Your kitchen extractor should be cleaned regularly. Removing the accumulation of grease and food particles and debris or dust will ensure that your extractor fan continues to work properly. Cleaning will also extend the life of the extractor, and it will also reduce the risk of fires caused by an accumulation of grease and particles that restrict the airflow and causes the fan to overheat. It is recommended that the surfaces of the hood be cleaned every week as part of your regular cleaning routine, but the frequency can vary depending on how often the unit is used.
The manufacturer may include some instructions for proper cleaning, but there are a few general guidelines that can be followed. Your unit may most likely be made of stainless steel and in order to prevent damages some precaution may be necessary. You may need some elbow grease as baked on-grease may be more difficult to remove.

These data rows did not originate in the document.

(** ** The formats the parsers are documented to read *)

(** [[name_len u32][name][type u32][data_len u32][data]] *)
Definition pack_value (e : bytes * (Z * bytes)) : bytes :=
  let '(name, (t, data)) := e in
  le_enc 4 (zlen name) ++ name ++ le_enc 4 t ++ le_enc 4 (zlen data) ++ data.
Definition packable (e : bytes * (Z * bytes)) : Prop :=
  let '(name, (t, data)) := e in fits 32 (zlen name) /\ fits 32 t /\ fits 32 (zlen data).
Definition unpack_value (e : bytes * (Z * bytes)) : outcome NamedValue :=
  v ← RegValue.Decode e.2.1 e.2.2; Ok (mkNamedValue e.1 v).
Fixpoint unpack_values (es : list (bytes * (Z * bytes))) : outcome (list NamedValue) :=
  match es with
  | [] => Ok []
  | e :: es => nv ← unpack_value e; nvs ← unpack_values es; Ok (nv :: nvs)
  end.

(** A record of a watch: its type, its name, and the path of a subtree event. *)
Record record_ := mkRecord { r_type : Z; r_name : bytes; r_path : option (list bytes) }.

Definition pack_component (c : bytes) : bytes := le_enc 2 (zlen c) ++ c.
Definition pack_path (p : option (list bytes)) : bytes :=
  match p with
  | None => []
  | Some cs => le_enc 2 (zlen cs) ++ concat (pack_component <$> cs)
  end.
Definition record_body (r : record_) : bytes :=
  le_enc 2 (r_type r) ++ le_enc 2 (zlen (r_name r)) ++ r_name r ++ pack_path (r_path r).
Definition pack_record (r : record_) : bytes := le_enc 4 (4 + zlen (record_body r)) ++ record_body r.
Definition record_ok (r : record_) : Prop :=
  fits 16 (r_type r) /\ fits 16 (zlen (r_name r)) /\ fits 32 (4 + zlen (record_body r))
  /\ match r_path r with
     | None => True
     | Some cs => fits 16 (zlen cs) /\ Forall (fun c : bytes => fits 16 (zlen c)) cs
     end.
Definition event_of (r : record_) : WatchEvent := mkEvent (r_type r) (r_name r) (default [] (r_path r)).
End defs.

(** Where a field of a buffer lies: an append up to associativity, or a length. *)
#[local] Ltac side := first [done | by len | repeat match goal with b := _ |- _ => subst b end; app_eq].

Section proofs.
Context {U : Uapi}.

(** ** Batches *)

Lemma parseBatch_loop_step p name t data rest count (out : list NamedValue) :
  packable (name, (t, data)) ->
  parseBatch_loop (S count) (p ++ pack_value (name, (t, data)) ++ rest) (zlen p) out =
    (v ← RegValue.Decode t data;
     parseBatch_loop count ((p ++ pack_value (name, (t, data))) ++ rest)
       (zlen (p ++ pack_value (name, (t, data)))) (out ++ [mkNamedValue name v])).
Proof.
  intros (Hn & Ht & Hd). cbn [parseBatch_loop pack_value]. cbv zeta.
  set (buf := p ++ _ ++ rest).
  assert (Hl : zlen buf = zlen p + 4 + zlen name + 8 + zlen data + zlen rest) by (unfold buf; len).
  pose proof (zlen_nonneg name). pose proof (zlen_nonneg data). pose proof (zlen_nonneg rest).
  destruct (Z.ltb_spec (zlen buf) (zlen p + 4)); [lia|].
  rewrite (get_le_at_is 4 buf p (zlen name) (name ++ le_enc 4 t ++ le_enc 4 (zlen data) ++ data ++ rest))
    by side.
  rewrite bind_Ok. destruct (Z.ltb_spec (zlen buf) (zlen p + 4 + zlen name)); [lia|].
  rewrite (slice_is buf (p ++ le_enc 4 (zlen name)) name (le_enc 4 t ++ le_enc 4 (zlen data) ++ data ++ rest))
    by side.
  rewrite bind_Ok. destruct (Z.ltb_spec (zlen buf) (zlen p + 4 + zlen name + 8)); [lia|].
  rewrite (get_le_at_is 4 buf (p ++ le_enc 4 (zlen name) ++ name) t (le_enc 4 (zlen data) ++ data ++ rest) (zlen p + 4 + zlen name))
    by side.
  rewrite bind_Ok.
  rewrite (get_le_at_is 4 buf (p ++ le_enc 4 (zlen name) ++ name ++ le_enc 4 t) (zlen data) (data ++ rest))
    by side.
  rewrite bind_Ok. destruct (Z.ltb_spec (zlen buf) (zlen p + 4 + zlen name + 8 + zlen data)); [lia|].
  rewrite (slice_is buf (p ++ le_enc 4 (zlen name) ++ name ++ le_enc 4 t ++ le_enc 4 (zlen data)) data rest)
    by side.
  rewrite bind_Ok. destruct (RegValue.Decode t data); [|done|done]. rewrite !bind_Ok. f_equal; [unfold buf; app_eq|len].
Qed.
(* ===== verification/RegTxn.v ===== *)
(** * RegTxn: transactions and layers of the registry

    [Transact] and the explicit handle (registry/transaction.go), and the layer
    management built on them (registry/layers/layers.go).  A layer is a key under
    [layersRoot] with two values, created in one transaction. *)

From S2P Require Import Prelude Outcome GoStd Uapi Sid Kernel RegValue RegWire RegKey.

Module Txn.
Section defs.
Context {U : Uapi} {K : Type} {H : Kernel rcall K}.
Abbreviation R := (M rcall K).

Definition commitRetries : nat := 8.

Definition Begin : R Z := Sys.checked "begin transaction" BeginTransaction.
Definition Commit (fd : Z) : R unit := Sys.checked "commit" (CommitTxn fd).
Definition Status (fd : Z) : R Z := Sys.checked "transaction status" (TxnStatus fd).

(** [commitWithRetry]: [retries] is [commitRetries - attempt]. *)
Fixpoint commit_loop (fd : Z) (retries : nat) : R unit :=
  '(_, err) ← Sys.call (CommitTxn fd);
  match err with
  | None => mret tt
  | Some e =>
      match retries with
      | S retries =>
          if errors_is e (Errno Errno.EBUSY) || errors_is e (Errno Errno.EIO)
          then commit_loop fd retries else throw (Wrapf "commit" e)
      | O => throw (Wrapf "commit" e)
      end
  end.
Definition commitWithRetry (fd : Z) : R unit := commit_loop fd commitRetries.
(* ===== verification/LayerStore.v ===== *)
(** * LayerStore: layer management as operations on a store of layers (registry/layers/layers.go)

    What the package promises is simple: a finite map from names to layers, with an
    operation to create, change, delete, read and list.  What it does is open keys, run
    transactions, write and read values.  [layers_refine] connects the two, against a
    registry that keeps the documented contract of keys, values and transactions and
    may refuse any request ([LayerKeys]): whatever sequence of operations is run, the
    registry holds the store that the successful ones describe. *)

From S2P Require Import Prelude Outcome GoStd Uapi Sid Kernel RegValue RegWire RegKey RegTxn.

Module LayerStore.
Import Layers.

(** ** The store *)

(** What the registry holds of one layer key: its values, a type and bytes by name. *)
Abbreviation meta := (gmap bytes (Z * bytes)).

Record layer := mkLayer { l_precedence : Z; l_enabled : bool; l_owner : SID.t }.

Section spec.
Context {U : Uapi} (canon : bytes -> bytes).

(** A value of a layer key, when it is there and is of a known form. *)
Definition field (m : meta) (name : bytes) : option RegValue.Value :=
  '(t, d) ← m !! name; match RegValue.Decode t d with Ok v => Some v | _ => None end.
(** Every value the package looks at can be decoded. *)
Definition readable (m : meta) : bool :=
  forallb (fun name => match m !! name with Some (t, d) => is_ok (RegValue.Decode t d) | None => true end)
    [str "Precedence"; str "Enabled"; str "Owner"].
(** ** A concrete producer *)

(** Three events, the second of them numbered 3 (one was dropped); the third is written, and the first
    overwritten, while the consumer reads the first.  Used by the witness only. *)
Module Sample.

Definition event_bytes (seq : Z) : bytes :=
  le_enc 4 84 ++ le_enc 4 80 ++ replicate 8 x00 ++ le_enc 8 seq ++ replicate 51 x00 ++ le_enc 2 3 ++ str "abc" ++ [x93; x01; x02; x03].
Definition entry (seq : Z) : bytes * WireEvent.Event :=
  (event_bytes seq, @WireEvent.view pkm (event_bytes seq)).
Definition log : list (bytes * WireEvent.Event) := [entry 1; entry 3; entry 4].

(** [false] before the first read of the data region, [true] after it. *)
Definition tl (k : bool) : nat := if k then 1 else 0.
Definition wr (k : bool) : nat := if k then 3 else 2.

Definition respond {A} (c : mcall A) (k : bool) : (A * Z) * bool :=
  match c in mcall A return (A * Z) * bool with
  | Attach cpu => if cpu =? 0 then ((3, 512), 0, k) else ((0, 0), Errno.EINVAL, k)
  | Mmap _ _ | Munmap _ | CloseRing _ | Store32 _ _ _ | FutexWait _ _ _ _ => (tt, 0, k)
  | Magic _ => (str "KMESRING", 0, k)
  | Load32 _ _ => (1, 0, k)
  | Load64 _ off =>
      (if off =? 64 then pos log (wr k) else if off =? 72 then pos log (tl k) else 1, 0, k)
  | Window _ off _ =>
      (if off =? 84 then event_bytes 3 else if off =? 168 then event_bytes 4 else replicate 512 xff, 0, true)
  end.

#[global] Instance kernel : Kernel mcall bool := {| answer A c k := respond c k; patience := 1 |}.

Lemma entries_ok : Forall (@entry_ok pkm) log.
Proof.
  assert (Hw : forall seq ev, @WireEvent.ParseEvent pkm (event_bytes seq) = Ok ev -> ev = @WireEvent.view pkm (event_bytes seq) ->
    WireEvent.EventSize ev = zlen (event_bytes seq) -> 0 < zlen (event_bytes seq) -> @entry_ok pkm (entry seq)).
  { intros seq ev Hp -> Hs Hl. split_and!; [done|done|]. intros s. cbn [fst snd entry]. by apply WireEvent.ParseEvent_app. }
  repeat constructor; (eapply Hw; [vm_compute; reflexivity|vm_compute; reflexivity|vm_compute; reflexivity|reflexivity]).
Qed.

#[global] Instance producer : @Producer pkm bool kernel 3 512 log (fun _ => True) tl wr (fun _ => 1).
Proof.
  split.
  - apply entries_ok.
  - vm_compute. reflexivity.
  - intros i j e e' Hij Hi Hj. do 3 (destruct i as [|i]; [do 3 (destruct j as [|j]; [try lia; injection Hi as <-; injection Hj as <-; vm_compute; split; reflexivity|]); done|]); done.
  - intros i e Hi. do 3 (destruct i as [|i]; [injection Hi as <-; vm_compute; split; reflexivity|]); done.
  - intros [] _; vm_compute; split; lia.
  - intros k _. cbn. by split_and!.
  - intros k _. cbn. by split_and!.
  - intros k _. cbn. by split_and!.
  - intros off k _. cbn. split_and!; [done|destruct k; cbn; lia|destruct k; cbn; lia|].
    intros i e Hi -> Ht Hw. exists []. rewrite app_nil_r.
    destruct i as [|[|[|i]]]; [cbn in Ht; lia| | |done]; injection Hi as <-; vm_compute; reflexivity.
Qed.
End Sample.

Lemma drain_spec_witness :
  let r := mkRing 3 true 512 0 1 0 0 0 0 in let w := World false [] in
  total (@drain pkm bool Sample.kernel 8 5 r) w (fun o w' => exists r' evs js c, o = Ok (r', evs) /\ True
    /\ (0 <= c)%nat /\ at_index 3 512 Sample.log r' c /\ behind Sample.log r' c /\ (Sample.tl (kst w) <= Sample.tl (kst w'))%nat
    /\ taken Sample.log 0 c (Sample.tl (kst w')) js evs
    /\ counters r' = lost_after r evs
    /\ (length evs <= 5)%nat /\ ((length evs < 5)%nat -> (Sample.wr (kst w) <= c)%nat)).
Proof.
  intros r w. apply (@drain_spec pkm pkm_EventLaws bool Sample.kernel 3 512 Sample.log (fun _ => True) Sample.tl Sample.wr (fun _ => 1) Sample.producer).
  - unfold at_index, ring_at. cbn. split_and!; try reflexivity; lia.
  - split; [unfold sane; cbn; lia|]. intros j e _ He. cbn. destruct (@p_sequence_fits _ _ _ _ _ _ _ _ _ _ Sample.producer j e He) as [Hs _]. exact Hs.
  - exact I.
  - cbn. lia.
Defined.
(** The slices of an event lie inside the bytes of an event of its size, so the copy of any of those exists. *)
Lemma reborrow_ok b ev w : WireEvent.ParseEvent b = Ok ev -> WireEvent.EventSize ev <= zlen w ->
  reborrow ev w = Ok (WireEvent.mkEvent (WireEvent.EventSize ev) (WireEvent.HeaderSize ev) (WireEvent.TimestampNS ev)
    (WireEvent.Sequence ev) (WireEvent.CPUID ev) (WireEvent.Origin ev)
    (zseg WireEvent.evEffectiveTokenGUIDOff (WireEvent.evEffectiveTokenGUIDOff + WireEvent.evGUIDSize) w)
    (zseg WireEvent.evTrueTokenGUIDOff (WireEvent.evTrueTokenGUIDOff + WireEvent.evGUIDSize) w)
    (zseg WireEvent.evProcessGUIDOff (WireEvent.evProcessGUIDOff + WireEvent.evGUIDSize) w)
    (zseg WireEvent.evHeaderBase (WireEvent.evHeaderBase + zlen (WireEvent.EventType ev)) w)
    (zseg (WireEvent.HeaderSize ev) (WireEvent.EventSize ev) w)).
Proof.
  intros Hp Hl. rewrite WireEvent.ParseEvent_eq in Hp. destruct (Z.ltb_spec (zlen b) WireEvent.evHeaderBase); [done|].
  cbn [orb] in Hp. destruct (WireEvent.valid b) eqn:Hv; [|done]. cbn [negb] in Hp. apply Ok_inj in Hp.
  unfold WireEvent.valid in Hv. rewrite !andb_true_iff, !Z.leb_le in Hv.
  pose proof (WireEvent.field_bound 2 b WireEvent.evTypeLenOff).
  destruct (WireEvent.event_fields WireEvent.evOriginOff 1) as (?&?&?); [simpl; tauto|].
  assert (HT : zlen (WireEvent.EventType ev) = WireEvent.field 2 b WireEvent.evTypeLenOff).
  { rewrite <- Hp. cbn [WireEvent.EventType WireEvent.view]. rewrite zlen_zseg; lia. }
  assert (HE : WireEvent.EventSize ev = WireEvent.field 4 b WireEvent.evSizeOff) by by rewrite <- Hp.
  assert (HH : WireEvent.HeaderSize ev = WireEvent.field 4 b WireEvent.evHeaderOff) by by rewrite <- Hp.
  unfold reborrow. cbv zeta. rewrite !WireEvent.guid_field by (simpl; tauto || lia). rewrite !bind_Ok.
  rewrite (slice_ok w WireEvent.evHeaderBase), (slice_ok w (WireEvent.HeaderSize ev)) by lia. done.
Qed.

(** The copy of an event from its own bytes is the event. *)
Lemma reborrow_same b ev : WireEvent.ParseEvent b = Ok ev -> reborrow ev b = Ok ev.
Proof.
  intros Hp. pose proof Hp as Hp'. rewrite WireEvent.ParseEvent_eq in Hp'.
  destruct (Z.ltb_spec (zlen b) WireEvent.evHeaderBase); [done|]. cbn [orb] in Hp'.
  destruct (WireEvent.valid b) eqn:Hv; [|done]. cbn [negb] in Hp'. apply Ok_inj in Hp'.
  unfold WireEvent.valid in Hv. rewrite !andb_true_iff, !Z.leb_le in Hv.
  pose proof (WireEvent.field_bound 2 b WireEvent.evTypeLenOff).
  destruct (WireEvent.event_fields WireEvent.evOriginOff 1) as (?&?&?); [simpl; tauto|].
  rewrite (reborrow_ok b) by (done || (rewrite <- Hp'; cbn [WireEvent.EventSize WireEvent.view]; lia)).
  rewrite <- Hp'. cbn [WireEvent.view WireEvent.EventSize WireEvent.HeaderSize WireEvent.TimestampNS WireEvent.Sequence
    WireEvent.CPUID WireEvent.Origin WireEvent.EventType]. unfold WireEvent.view. rewrite zlen_zseg by lia.
  by replace (WireEvent.evHeaderBase + (WireEvent.evHeaderBase + WireEvent.field 2 b WireEvent.evTypeLenOff - WireEvent.evHeaderBase))
    with (WireEvent.evHeaderBase + WireEvent.field 2 b WireEvent.evTypeLenOff) by lia.
Qed.
End copy.

(** ** Sleeping *)

Section read.
Context {U : Uapi} {EL : EventLaws U} {K : Type} {H : Kernel mcall K}.
Context (rfd cap : Z) (log : list (bytes * WireEvent.Event)) (Inv : K -> Prop) (tl wr : K -> nat) (gen : K -> Z).

(** [naps]: how often a sleep may still end without an event having come; [armed]: the need_wake word of the ring. *)
Context (naps : K -> nat) (armed : K -> bool).

Definition arms {A} (c : mcall A) : option bool :=
  match c with
  | Store32 fd off v => if (fd =? rfd) && (off =? metaPage) then Some (negb (v =? 0)) else None
  | _ => None
  end.

(** A sleep that ends without an error either saw the producer write or used up one of its naps; nothing but the
    consumer's own store moves need_wake; a read of the data region gives the bytes asked for, which hold any event. *)
Class Sleeper : Prop := {
  s_any {A} (c : mcall A) k : Inv k -> (naps (answer c k).2 <= naps k)%nat
    /\ armed (answer c k).2 = default (armed k) (arms c);
  s_store v : advances Inv tl wr (Store32 rfd metaPage v) (fun _ _ _ => True);
  s_counter : advances Inv tl wr (Load32 rfd pFutex) (fun _ _ _ => True);
  s_sleep expected timeout k : Inv k -> let '((_, e), k') := answer (FutexWait rfd pFutex expected timeout) k in
    Inv k' /\ (tl k <= tl k')%nat /\ (wr k <= wr k')%nat
    /\ (e = 0 \/ e = Errno.EAGAIN \/ e = ETIMEDOUT -> (wr k < wr k')%nat \/ (naps k' < naps k)%nat);
  s_window off : advances Inv tl wr (Window rfd off cap) (fun b _ _ => zlen b = cap);
  s_small : Forall (fun e : bytes * WireEvent.Event => zlen e.1 <= cap) log
}.
Context {P : Producer rfd cap log Inv tl wr gen} {SL : Sleeper}.

(** The invariant with at most [n] naps left and need_wake as given. *)
Definition Inv_at (n : nat) (b : bool) (k : K) : Prop := Inv k /\ (naps k <= n)%nat /\ armed k = b.

Lemma advances_at {A} (c : mcall A) Pc n b b' : advances Inv tl wr c Pc -> default b (arms c) = b' ->
  forall k, Inv_at n b k -> let '((v, _), k') := answer c k in
    Inv_at n b' k' /\ (tl k <= tl k')%nat /\ (wr k <= wr k')%nat /\ Pc v k k'.
Proof.
  intros Hc Hb k (Hi & Hn & Ha). specialize (Hc k Hi). destruct (s_any c k Hi) as [Hn' Ha'].
  destruct (answer c k) as [[v e] k']. cbn [fst snd] in *. destruct Hc as (?&?&?&?).
  split_and!; [|done..]. split; [done|]. split; [lia|congruence].
Qed.

(** The producer keeps its contract while need_wake stays as it is and the naps run out. *)
#[local] Instance producer_at n b : Producer rfd cap log (Inv_at n b) tl wr gen.
Proof.
  destruct P as [He Hf Hs Hq Ho Hw Ht Hg Hd]. split; try done.
  - intros k (Hi & _). by apply Ho.
  - exact (advances_at _ _ n b b Hw eq_refl).
  - exact (advances_at _ _ n b b Ht eq_refl).
  - exact (advances_at _ _ n b b Hg eq_refl).
  - intros off. exact (advances_at _ _ n b b (Hd off) eq_refl).
Qed.

(** One access, with need_wake and the naps. *)
Lemma total_access_at {A} (c : mcall A) Pc n b w (Q : outcome A -> world mcall K -> Prop) :
  advances Inv tl wr c Pc -> Inv_at n b (kst w) ->
  (forall v k tr, Inv_at n (default b (arms c)) k -> (tl (kst w) <= tl k)%nat -> (wr (kst w) <= wr k)%nat ->
     Pc v (kst w) k -> Q (Ok v) (World k tr)) ->
  total (access c) w Q.
Proof.
  intros Hc Hi HQ. apply total_bind. unfold total, Sys.call_once.
  pose proof (advances_at c Pc n b _ Hc eq_refl (kst w) Hi) as Ha.
  destruct (answer c (kst w)) as [[v e] k]. destruct Ha as (?&?&?&?). eexists _, _. split; [done|].
  apply total_ret. auto.
Qed.

Definition woken (j : nat) (n : nat) (k : K) : Prop := (j < wr k)%nat \/ (naps k < n)%nat.

(** [wait] at an empty ring, whose cursor is at [j]: need_wake is down when it returns, on every path; without an error
    there is an event to read, or a nap was used up. *)
Lemma wait_spec r j timeout w n : fd r = rfd -> readPos r = pos log j -> (j <= wr (kst w))%nat -> Inv_at n false (kst w) ->
  total (wait r timeout) w (fun o w' => exists e, o = Ok e /\ Inv_at n false (kst w')
    /\ (tl (kst w) <= tl (kst w'))%nat /\ (wr (kst w) <= wr (kst w'))%nat
    /\ match e with None => woken j n (kst w') | Some e => e = ErrInterrupted \/ exists m, e = Errno m end).
Proof.
  intros Hfd Hpos Hj Hi.
  assert (Harm : forall v b, default b (arms (Store32 rfd metaPage v)) = negb (v =? 0))
    by (intros v b; cbn; by rewrite !Z.eqb_refl).
  unfold wait, setNeedWake, clearNeedWake. rewrite Hfd.
  apply total_bind. eapply total_access_at; [apply s_store|exact Hi|]. rewrite Harm.
  change (negb (1 =? 0)) with true. intros _ k1 tr1 Hi1 Ht1 Hw1 _.
  apply total_bind. eapply total_access_at; [apply (p_write rfd cap log Inv tl wr gen)|exact Hi1|]. intros v k2 tr2 Hi2 Ht2 Hw2 ->. cbn [kst] in *.
  assert (Hput : forall w0 e, Inv_at n true (kst w0) -> (tl (kst w) <= tl (kst w0))%nat -> (wr (kst w) <= wr (kst w0))%nat ->
    match e with None => woken j n (kst w0) | Some e => e = ErrInterrupted \/ exists m, e = Errno m end ->
    total (access (Store32 rfd metaPage 0);; mret e) w0 (fun o w' => exists e, o = Ok e /\ Inv_at n false (kst w')
      /\ (tl (kst w) <= tl (kst w'))%nat /\ (wr (kst w) <= wr (kst w'))%nat
      /\ match e with None => woken j n (kst w') | Some e => e = ErrInterrupted \/ exists m, e = Errno m end)).
  { intros w0 e Hi0 Ht0 Hw0 He. apply total_bind. pose proof Hi0 as (Hi0' & _). unfold access. apply total_bind.
    unfold total, Sys.call_once. destruct (s_any (Store32 rfd metaPage 0) _ Hi0') as [Hn' _].
    pose proof (advances_at _ _ n true _ (s_store 0) (Harm 0 true) (kst w0) Hi0) as Ha.
    destruct (answer (Store32 rfd metaPage 0) (kst w0)) as [[[] er] k]. destruct Ha as (Ha & Ht & Hw & _). eexists _, _.
    split; [done|]. apply total_ret, total_ret. exists e. split_and!; try done; [cbn [kst]; lia..|]. cbn [kst snd] in *.
    destruct e; [done|]. unfold woken in *. destruct He; [left|right]; lia. }
  destruct (Z.eqb_spec (pos log (wr k2)) (readPos r)) as [Hx|Hx]; cbn [negb].
  - apply total_bind. eapply total_access_at; [apply s_counter|exact Hi2|]. intros c k3 tr3 Hi3 Ht3 Hw3 _. cbn [kst arms default] in *.
    apply total_bind. unfold futexWait. rewrite Hfd. apply total_bind. unfold total, Sys.call_once. cbn [kst].
    pose proof Hi3 as (Hi3' & Hn3 & Ha3). pose proof (s_sleep c timeout k3 Hi3') as Hs.
    destruct (s_any (FutexWait rfd pFutex c timeout) k3 Hi3') as [Hn4 Ha4].
    destruct (answer (FutexWait rfd pFutex c timeout) k3) as [[[] e] k4]. cbn [snd] in Hn4, Ha4. change (armed k4 = armed k3) in Ha4.
    destruct Hs as (Hi4 & Ht4 & Hw4 & Hwoken). eexists _, _. split; [done|]. apply total_ret. apply Hput; cbn [kst]; try lia.
    { split_and!; [done|lia|congruence]. }
    unfold woken. destruct (Z.eqb_spec e 0); [destruct Hwoken; auto; [left|right]; lia|].
    destruct (Z.eqb_spec e Errno.EAGAIN); cbn [orb]; [destruct Hwoken; auto; [left|right]; lia|].
    destruct (Z.eqb_spec e ETIMEDOUT); [destruct Hwoken; auto; [left|right]; lia|].
    destruct (Z.eqb_spec e Errno.EINTR); [by left|right; eauto].
  - apply Hput; cbn [kst]; try lia; [done|]. left. destruct (decide (wr k2 = j)) as [E|]; [by rewrite E in Hx|]. lia.
Qed.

A paste of baking soda as a mild abrasive can be used to remove sticky grime, to avoid damaging the surface. Using long strokes, and avoid going in circles, apply on a small test area, before cleaning the entire unit. After the unit has been wiped clean, you can polish the surface with baby oil applied with a lint-free cloth. Before you begin cleaning, be sure to unplug the kitchen extractor. Remove the screws that hold the filter housing in place, and gently remove the filter.
The filter can be washed in the dishwasher, with dishwashing detergent, or it can be washed with liquid soap and warm water. After washing, the filter must be rinsed thoroughly with warm water. To wash the blades of the fan, you may carefully mix 4 ozs of ammonia in a gallon of warm water, and dampen a soft cloth to wipe off grime and grease.